You should be able to get the shaft out by removing the lower link bolts. This will allow the hub assembly to swing out enough to pull the shaft out the diff. Once out the diff, you can remove the shaft from the hub. Make sure you unbolt the hub nut before starting as it can be very tight.
 
Wots up with the shaft? They don't normally have to do much work so should last the life of the car. I had to replace a gaiter once but the shaft was fine.
 
Wots up with the shaft? They don't normally have to do much work so should last the life of the car. I had to replace a gaiter once but the shaft was fine.
its knocking when slowing down on the o/s. Have checked everything else. also checking by hand it has a lot of end float
 
Might be worth checking the front mount for the diff - they are often shot to pieces and cause knocking - although usually on acceleration and changing gear I believe.

I would imagine it is supported by a bearing in the diff, be careful its not that which has gone.

If the diff mount(s) has gone and need replacing, you can just about get the drive shaft out by removing the diff mounts and pushing the diff to the side compressing the drive shaft on the other side to the one you want to remove. I believe I did that without having to undo any suspension bolts - but my memory ain't what it used to be :)
 
its knocking when slowing down on the o/s. Have checked everything else. also checking by hand it has a lot of end float
End float in a drive shaft is normal. It's there to allow for suspension travel. I'd be checking elsewhere as rear driveshaft failure is rare.

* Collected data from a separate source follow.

(** [try: body  except Exception as e: handler e] *)
Definition try_except {A} (body : M A) (handler : exn -> M A) : M A :=
  fun fs =>
    match body fs with
    | (Ret a, fs1, t1) => (Ret a, fs1, t1)
    | (Raise e, fs1, t1) =>
        let '(r, fs2, t2) := handler e fs1 in (r, fs2, (t1 ++ t2)%list)
    end.

Declare Scope py_scope.
Delimit Scope py_scope with py.
Notation "x <- m ;; k" := (bind m (fun x => k))
  (at level 61, m at next level, right associativity) : py_scope.
Notation "m ;; k" := (bind m (fun _ => k))
  (at level 61, right associativity) : py_scope.

(** *** Standard output

    [sys.stdout] is a text stream with an encoding; its error handler is
    [strict] unless the environment says otherwise.  [write] encodes its
    argument before anything of it reaches the stream, and raises
    [UnicodeEncodeError] when a character has no encoding.  Text made of
    ASCII characters can always be encoded; for any other text the stream
    answers [None] when it can encode it, and the text of the error when it
    cannot.  Strings hold the UTF-8 bytes of the text, so a character is
    ASCII when its top bit is clear. *)
Definition stdout := string -> option string.

Definition is_ascii_char (c : ascii) : bool :=
  match c with
  | Ascii _ _ _ _ _ _ _ b7 => negb b7
  end.
(** One round of the inner loop of [iter_issues_v7]. *)
Definition v7_event (groups : list json) (issue_group : json)
    (event : json) (events : list json) (totals : gmap string Z)
    : outcome * generator * gmap string Z :=
  match (c ← get issue_group "cid";
         name ← getitem issue_group "checkerName";
         _new_issue_v7 c name event) with
  | Ok i => (Yield i, V7_loop groups issue_group events, totals)
  | Raise e => (Raised e, Finished, totals)
  end.

(** The outer loop of [iter_issues_v7], up to the next [yield]. *)
Fixpoint v7_groups (groups : list json) (totals : gmap string Z)
    : outcome * generator * gmap string Z :=
  match groups with
  | [] => (StopIteration, Finished, totals)
  | issue_group :: groups' =>
      match filter_groups_v7 issue_group with
      | Raise e => (Raised e, Finished, totals)
      | Ok false => v7_groups groups' totals
      | Ok true =>
          match (name ← getitem issue_group "checkerName";
                 _classify_checker name) with
          | Raise e => (Raised e, Finished, totals)
          | Ok cls =>
              let totals := incr "total" (incr cls totals) in
              match getitem issue_group "events" ≫= py_iter with
              | Raise e => (Raised e, Finished, totals)
              | Ok [] => v7_groups groups' totals
              | Ok (ev :: events) => v7_event groups' issue_group ev events totals
              end
          end
      end
  end.

(** [next(g)] for a generator of [iter_issues_v1] or [iter_issues_v7] of
    an object with the given [show_all] and [totals]. *)
Definition next (show_all : bool) (g : generator) (totals : gmap string Z)
    : outcome * generator * gmap string Z :=
  match g with
  | V1_start report =>
      match getitem report "issueInfo" ≫= py_iter with
      | Raise e => (Raised e, Finished, totals)
      | Ok groups => v1_groups show_all None groups totals
      end
  | V1_loop groups issue_group occs occurrence =>
      match occs with
      | o :: occs' => v1_occurrence groups issue_group o occs' totals
      | [] => v1_groups show_all occurrence groups totals
      end
  | V7_start report =>
      match getitem report "issues" ≫= py_iter with
      | Raise e => (Raised e, Finished, totals)
      | Ok groups => v7_groups groups totals
      end
  | V7_loop groups issue_group events =>
      match events with
      | ev :: events' => v7_event groups issue_group ev events' totals
      | [] => v7_groups groups totals
      end
  | Finished => (StopIteration, Finished, totals)
  end.
(** C1: in every iteration of a call that returns, at the pair
    [(a_next, b_next)] of that iteration, the step is
    [dx = -f(a_next) * (b_next - a_next) / (f(b_next) - f(a_next))], the new
    estimate is [c = a_next + dx], and the errors are [x_error = |dx|] and
    [y_error = |f(c)|]: the history holds exactly these values, iteration
    by iteration, and the estimate returned is the [c] of the last one. *)
Theorem secant_step_formulas
        (a b : R) (max_iterations : Z) (tolerance : R) (report_history : bool)
        (r : Result R) (w' : World R) :
  secant func (a, b) max_iterations tolerance report_history (start R)
    = (Ok r, w') ->
  let dx := fun p : R * R =>
    div (mul (neg (func (fst p))) (sub (snd p) (fst p)))
        (sub (func (snd p)) (func (fst p))) in
  let c := fun p : R * R => add (fst p) (dx p) in
  (exists ps p, heads w' = ps ++ [p] /\ solution r = c p) /\
  (report_history = true ->
   history_of r =
   Some {| estimation := map c (heads w');
           x_error := map (fun p => abs (dx p)) (heads w');
           y_error := map (fun p => abs (func (c p))) (heads w') |}).
Proof.
  intros Hrun dx c. apply secant_run in Hrun.
  destruct Hrun as (ps & p & Hheads & Hr & _).
  split.
  - exists ps, p. split; [exact Hheads|]. rewrite Hr.
    unfold result. destruct report_history; reflexivity.
  - intros ->. rewrite Hr. reflexivity.
Qed.

(** C6: a call with [report_history=True] that returns hands back a
    history whose three fields each have as many entries as iterations
    were performed. *)
Theorem history_lengths
        (a b : R) (max_iterations : Z) (tolerance : R)
        (r : Result R) (w' : World R) :
  secant func (a, b) max_iterations tolerance true (start R) = (Ok r, w') ->
  exists c h,
    r = SolutionHistory c h /\
    List.length (estimation h) = iterations w' /\
    List.length (x_error h) = iterations w' /\
    List.length (y_error h) = iterations w'.
Proof.
  intros Hrun. apply secant_run in Hrun.
  destruct Hrun as (ps & p & _ & Hr & _).
  cbn in Hr. eexists _, _. split; [exact Hr|].
  unfold trace, iterations; cbn. rewrite !length_map. auto.
Qed.
(** * Talker backend: conversations, messages and the chat gateway

    A shallow embedding of the NestJS services of the talker backend
    ([ConversationService], [MessageService], [UserService.updateStatus] and
    [ChatGateway]) over an explicit model of the Prisma database, followed by
    the properties of the messaging core that the embedding settles. *)

From Stdlib Require Import ZArith List String Bool Lia DecimalString.
From Stdlib Require Import DecimalZ Sorted Permutation.
Import ListNotations.

Local Open Scope string_scope.
Local Open Scope Z_scope.

(** ** The database

    Identifiers are JavaScript numbers holding integers (autoincrement
    keys), dates are instants on the millisecond clock. *)

Definition Date := Z.

(** Modelled from the spec: the Prisma schema (prisma/schema.prisma) is not
    among the sources.  The row types below carry the fields of the
    specification's data model, under the names the services use for them in
    their queries ([userId] for the author of a message, [createdAt] for the
    time a participant joined). *)

Record User := mkUser {
  user_id : Z;
  user_username : string;
  user_avatar : option string;
  user_isOnline : bool;
  user_lastSeen : Date
}.

Record Conversation := mkConversation {
  conv_id : Z;
  conv_name : option string;
  conv_isGroup : bool;
  conv_lastMessageId : option Z;
  conv_updatedAt : Date
}.

Record Participant := mkParticipant {
  part_id : Z;
  part_userId : Z;
  part_conversationId : Z;
  part_isAdmin : bool;
  part_createdAt : Date
}.

Record Message := mkMessage {
  msg_id : Z;
  msg_userId : Z;
  msg_conversationId : Z;
  msg_content : string;
  msg_isDeleted : bool;
  msg_isRead : bool;
  msg_createdAt : Date;
  msg_updatedAt : Date
}.

(** Tables are kept in insertion order; the three counters are the
    autoincrement sequences of the keys. *)
Record Db := mkDb {
  users : list User;
  conversations : list Conversation;
  participants : list Participant;
  messages : list Message;
  nextConversationId : Z;
  nextParticipantId : Z;
  nextMessageId : Z
}.

(** ** Exceptions and the database monad *)

Inductive Exception :=
| BadRequestException (msg : string)
| ForbiddenException (msg : string)
| NotFoundException (msg : string)
| PrismaKnownRequestError (code : string)
| PrismaValidationError.

Inductive Outcome (A : Type) :=
| Returned (a : A)
| Thrown (e : Exception).
Arguments Returned {A} a.
Arguments Thrown {A} e.

(** An asynchronous method run to completion over a state [S]: it reads
    and writes the state and either returns or throws.  A throw keeps the
    writes made before it, unless it happens inside [transaction]. *)
Definition Eff (S A : Type) : Type := S -> Outcome A * S.

Definition ret {S A} (a : A) : Eff S A := fun s => (Returned a, s).
Definition throw {S A} (e : Exception) : Eff S A := fun s => (Thrown e, s).
Definition bind {S A B} (m : Eff S A) (k : A -> Eff S B) : Eff S B :=
  fun s =>
    match m s with
    | (Returned a, s') => k a s'
    | (Thrown e, s') => (Thrown e, s')
    end.
Definition query {S A} (f : S -> A) : Eff S A := fun s => (Returned (f s), s).
Definition write {S} (f : S -> S) : Eff S unit := fun s => (Returned tt, f s).

(** Service methods run over the database. *)
Definition Prisma (A : Type) : Type := Eff Db A.

Declare Scope prisma_scope.
Delimit Scope prisma_scope with prisma.
Notation "x <- m ;; k" := (bind m (fun x => k))
  (at level 100, m at next level, right associativity) : prisma_scope.
Notation "m ;;; k" := (bind m (fun _ => k))
  (at level 100, right associativity) : prisma_scope.
Local Open Scope prisma_scope.

(** A rollback undoes every write to the tables.  The key sequences are
    outside the transaction: values drawn by the statements that ran are
    not handed out again. *)
Definition rollback (before failed : Db) : Db :=
  mkDb (users before) (conversations before) (participants before)
       (messages before) (nextConversationId failed)
       (nextParticipantId failed) (nextMessageId failed).

(** [prisma.$transaction]: the writes are rolled back when the body throws. *)
Definition transaction {A} (m : Prisma A) : Prisma A :=
  fun db : Db =>
    match m db with
    | (Returned a, db') => (Returned a, db')
    | (Thrown e, db') => (Thrown e, rollback db db')
    end.

Definition P2002 := PrismaKnownRequestError "P2002".  (* unique constraint *)
Definition P2003 := PrismaKnownRequestError "P2003".  (* foreign key *)
Definition P2025 := PrismaKnownRequestError "P2025".  (* record not found *)

(** ** Table updates *)

Definition set_users (f : list User -> list User) (db : Db) : Db :=
  mkDb (f (users db)) (conversations db) (participants db) (messages db)
       (nextConversationId db) (nextParticipantId db) (nextMessageId db).
Definition set_conversations (f : list Conversation -> list Conversation) (db : Db) : Db :=
  mkDb (users db) (f (conversations db)) (participants db) (messages db)
       (nextConversationId db) (nextParticipantId db) (nextMessageId db).
Definition set_participants (f : list Participant -> list Participant) (db : Db) : Db :=
  mkDb (users db) (conversations db) (f (participants db)) (messages db)
       (nextConversationId db) (nextParticipantId db) (nextMessageId db).
Definition set_messages (f : list Message -> list Message) (db : Db) : Db :=
  mkDb (users db) (conversations db) (participants db) (f (messages db))
       (nextConversationId db) (nextParticipantId db) (nextMessageId db).

(** ** Stable sorting for [orderBy]

    Rows with equal keys keep their table order. *)
Section Sorting.
Context {A : Type} (key : A -> Z).

Fixpoint insertAsc (x : A) (l : list A) : list A :=
  match l with
  | [] => [x]
  | y :: l' => if key x <=? key y then x :: l else y :: insertAsc x l'
  end.
Definition sortAsc (l : list A) : list A := fold_right insertAsc [] l.

Fixpoint insertDesc (x : A) (l : list A) : list A :=
  match l with
  | [] => [x]
  | y :: l' => if key y <=? key x then x :: l else y :: insertDesc x l'
  end.
Definition sortDesc (l : list A) : list A := fold_right insertDesc [] l.
End Sorting.

(** ** Prisma model operations

    The constraints and defaults the operations apply are those the
    services rely on in their queries: the compound unique key
    [userId_conversationId] of participants, the relations participant ->
    user, participant -> conversation, message -> user and message ->
    conversation, and the column defaults [isAdmin = false],
    [isDeleted = false], [isRead = false], [createdAt = now()].  [findFirst]
    and [findUnique] return the first matching row in table order. *)

Definition user_findUnique (id : Z) (db : Db) : option User :=
  find (fun u => user_id u =? id) (users db).

Definition conversation_findUnique (id : Z) (db : Db) : option Conversation :=
  find (fun c => conv_id c =? id) (conversations db).

Definition isKey (userId conversationId : Z) (p : Participant) : bool :=
  (part_userId p =? userId) && (part_conversationId p =? conversationId).

Definition participant_findUnique (userId conversationId : Z) (db : Db)
  : option Participant :=
  find (isKey userId conversationId) (participants db).

Definition message_findUnique (id : Z) (db : Db) : option Message :=
  find (fun m => msg_id m =? id) (messages db).

(** An insert draws its key from the sequence before the constraints are
    checked: a refused insert leaves the tables alone and the value is
    spent. *)
Definition spendParticipantId (db : Db) : Db :=
  mkDb (users db) (conversations db) (participants db) (messages db)
       (nextConversationId db) (nextParticipantId db + 1) (nextMessageId db).

Definition spendMessageId (db : Db) : Db :=
  mkDb (users db) (conversations db) (participants db) (messages db)
       (nextConversationId db) (nextParticipantId db) (nextMessageId db + 1).

(** [participant.create({ data: { conversationId, userId, isAdmin } })] *)
Definition participant_create (now : Date) (conversationId userId : Z)
    (isAdmin : bool) : Prisma Participant :=
  fun db =>
    match user_findUnique userId db, conversation_findUnique conversationId db with
    | Some _, Some _ =>
        match participant_findUnique userId conversationId db with
        | Some _ => (Thrown P2002, spendParticipantId db)
        | None =>
            let p := mkParticipant (nextParticipantId db) userId conversationId
                                   isAdmin now in
            (Returned p,
             mkDb (users db) (conversations db) (participants db ++ [p])
                  (messages db) (nextConversationId db)
                  (nextParticipantId db + 1) (nextMessageId db))
        end
    | _, _ => (Thrown P2003, spendParticipantId db)
    end.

Have you done the one wheel up test? Are all the tyres identical with least worn on the rear?
 
As Nodge says they should slide in and out of the cups easily. They normally only knock if the have sideways movement indicating a collapsed bearing.
I guess this could happen if a gaiter has been damaged for some time without being sorted but it could be a worn bush too.
 
Might be worth checking the front mount for the diff - they are often shot to pieces and cause knocking - although usually on acceleration and changing gear I believe.

I would imagine it is supported by a bearing in the diff, be careful its not that which has gone.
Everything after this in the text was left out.